_TASK DESCRIPTION_
Below are some entries. Repeat exactly the lines from the one with "sequences of numbers;" through the one with "input_kind : string;", and only those.
[GIVEN DATA]
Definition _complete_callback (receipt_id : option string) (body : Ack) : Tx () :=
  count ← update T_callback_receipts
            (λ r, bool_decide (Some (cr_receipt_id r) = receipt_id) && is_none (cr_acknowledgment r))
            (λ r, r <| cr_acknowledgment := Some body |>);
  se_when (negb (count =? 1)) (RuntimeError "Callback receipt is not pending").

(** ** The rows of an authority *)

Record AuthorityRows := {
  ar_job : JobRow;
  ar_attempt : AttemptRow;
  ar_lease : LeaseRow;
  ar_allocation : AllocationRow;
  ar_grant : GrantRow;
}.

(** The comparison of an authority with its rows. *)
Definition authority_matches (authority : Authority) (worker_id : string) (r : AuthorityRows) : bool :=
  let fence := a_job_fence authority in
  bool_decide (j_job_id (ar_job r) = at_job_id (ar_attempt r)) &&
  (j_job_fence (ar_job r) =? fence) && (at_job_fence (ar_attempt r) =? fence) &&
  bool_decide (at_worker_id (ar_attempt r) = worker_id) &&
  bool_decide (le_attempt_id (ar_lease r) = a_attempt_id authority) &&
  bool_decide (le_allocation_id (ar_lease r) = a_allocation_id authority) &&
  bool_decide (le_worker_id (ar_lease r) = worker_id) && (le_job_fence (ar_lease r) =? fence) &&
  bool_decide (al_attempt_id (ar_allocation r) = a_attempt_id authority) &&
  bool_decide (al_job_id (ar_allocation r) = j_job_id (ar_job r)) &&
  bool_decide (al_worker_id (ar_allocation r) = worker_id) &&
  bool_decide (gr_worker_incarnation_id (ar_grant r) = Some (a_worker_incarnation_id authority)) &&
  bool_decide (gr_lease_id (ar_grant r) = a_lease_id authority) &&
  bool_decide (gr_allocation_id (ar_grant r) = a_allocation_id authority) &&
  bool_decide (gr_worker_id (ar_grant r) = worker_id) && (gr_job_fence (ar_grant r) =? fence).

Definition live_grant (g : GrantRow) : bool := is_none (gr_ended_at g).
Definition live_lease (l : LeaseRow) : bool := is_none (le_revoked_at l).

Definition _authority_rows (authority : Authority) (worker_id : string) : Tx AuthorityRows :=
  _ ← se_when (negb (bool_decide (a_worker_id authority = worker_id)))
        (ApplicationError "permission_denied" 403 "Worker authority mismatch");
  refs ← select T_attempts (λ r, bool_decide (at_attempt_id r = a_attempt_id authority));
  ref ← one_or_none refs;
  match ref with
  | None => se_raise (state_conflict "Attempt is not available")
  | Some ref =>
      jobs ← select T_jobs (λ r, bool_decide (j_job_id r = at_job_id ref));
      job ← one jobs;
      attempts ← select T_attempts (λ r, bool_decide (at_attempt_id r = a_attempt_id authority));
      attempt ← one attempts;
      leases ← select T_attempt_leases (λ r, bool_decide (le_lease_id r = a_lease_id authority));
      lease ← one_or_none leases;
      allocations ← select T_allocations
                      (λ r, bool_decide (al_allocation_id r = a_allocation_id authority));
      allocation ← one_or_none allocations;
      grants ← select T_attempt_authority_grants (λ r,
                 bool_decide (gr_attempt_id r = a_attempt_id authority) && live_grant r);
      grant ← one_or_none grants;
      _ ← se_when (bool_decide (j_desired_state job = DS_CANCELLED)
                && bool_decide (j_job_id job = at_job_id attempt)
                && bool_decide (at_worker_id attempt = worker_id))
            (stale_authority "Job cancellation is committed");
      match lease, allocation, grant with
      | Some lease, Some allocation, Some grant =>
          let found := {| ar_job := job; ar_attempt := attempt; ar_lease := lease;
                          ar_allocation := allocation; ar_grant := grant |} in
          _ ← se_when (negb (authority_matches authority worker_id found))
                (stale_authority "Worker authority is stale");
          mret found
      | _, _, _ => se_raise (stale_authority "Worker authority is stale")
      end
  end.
[/GIVEN DATA]
[GIVEN DATA]
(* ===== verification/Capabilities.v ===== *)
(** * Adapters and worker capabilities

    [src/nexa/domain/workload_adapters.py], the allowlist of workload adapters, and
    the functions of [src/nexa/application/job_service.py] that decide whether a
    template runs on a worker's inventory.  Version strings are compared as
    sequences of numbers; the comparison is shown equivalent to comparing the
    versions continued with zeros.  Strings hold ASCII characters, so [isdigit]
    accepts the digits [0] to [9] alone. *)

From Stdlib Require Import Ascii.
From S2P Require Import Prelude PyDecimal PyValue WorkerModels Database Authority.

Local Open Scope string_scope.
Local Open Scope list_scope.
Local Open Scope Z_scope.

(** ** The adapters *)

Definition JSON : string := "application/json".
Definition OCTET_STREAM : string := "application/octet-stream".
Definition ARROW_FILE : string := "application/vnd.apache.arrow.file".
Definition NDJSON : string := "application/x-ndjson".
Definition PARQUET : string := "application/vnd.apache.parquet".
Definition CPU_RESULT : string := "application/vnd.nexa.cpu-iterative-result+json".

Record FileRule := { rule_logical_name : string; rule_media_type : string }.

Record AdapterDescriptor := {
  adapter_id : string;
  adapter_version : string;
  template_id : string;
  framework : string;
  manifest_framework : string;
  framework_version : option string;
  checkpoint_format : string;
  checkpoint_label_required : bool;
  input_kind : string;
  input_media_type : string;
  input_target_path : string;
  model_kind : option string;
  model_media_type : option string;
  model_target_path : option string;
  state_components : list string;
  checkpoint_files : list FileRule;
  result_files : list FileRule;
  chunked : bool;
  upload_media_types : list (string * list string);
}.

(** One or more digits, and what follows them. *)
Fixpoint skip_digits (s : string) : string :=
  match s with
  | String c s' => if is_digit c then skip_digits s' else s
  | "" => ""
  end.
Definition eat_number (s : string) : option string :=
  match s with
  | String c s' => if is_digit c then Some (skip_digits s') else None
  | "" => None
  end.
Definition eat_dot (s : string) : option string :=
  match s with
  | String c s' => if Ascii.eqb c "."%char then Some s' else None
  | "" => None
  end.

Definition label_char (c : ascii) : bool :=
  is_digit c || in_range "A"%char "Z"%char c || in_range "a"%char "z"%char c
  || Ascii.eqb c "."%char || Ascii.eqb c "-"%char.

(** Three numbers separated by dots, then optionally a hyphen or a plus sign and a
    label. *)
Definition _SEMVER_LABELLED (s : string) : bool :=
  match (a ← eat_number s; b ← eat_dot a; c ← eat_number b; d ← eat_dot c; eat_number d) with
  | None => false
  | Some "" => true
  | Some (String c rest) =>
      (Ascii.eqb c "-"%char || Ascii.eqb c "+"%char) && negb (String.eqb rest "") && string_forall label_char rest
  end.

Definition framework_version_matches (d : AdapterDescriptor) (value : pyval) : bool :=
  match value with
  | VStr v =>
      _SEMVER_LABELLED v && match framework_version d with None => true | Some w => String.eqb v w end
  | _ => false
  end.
[/GIVEN DATA]
_ANSWER AREA_
    sequences of numbers; the comparison is shown equivalent to comparing the
    versions continued with zeros.  Strings hold ASCII characters, so [isdigit]
    accepts the digits [0] to [9] alone. *)

From Stdlib Require Import Ascii.
From S2P Require Import Prelude PyDecimal PyValue WorkerModels Database Authority.

Local Open Scope string_scope.
Local Open Scope list_scope.
Local Open Scope Z_scope.

(** ** The adapters *)

Definition JSON : string := "application/json".
Definition OCTET_STREAM : string := "application/octet-stream".
Definition ARROW_FILE : string := "application/vnd.apache.arrow.file".
Definition NDJSON : string := "application/x-ndjson".
Definition PARQUET : string := "application/vnd.apache.parquet".
Definition CPU_RESULT : string := "application/vnd.nexa.cpu-iterative-result+json".

Record FileRule := { rule_logical_name : string; rule_media_type : string }.

Record AdapterDescriptor := {
  adapter_id : string;
  adapter_version : string;
  template_id : string;
  framework : string;
  manifest_framework : string;
  framework_version : option string;
  checkpoint_format : string;
  checkpoint_label_required : bool;
  input_kind : string;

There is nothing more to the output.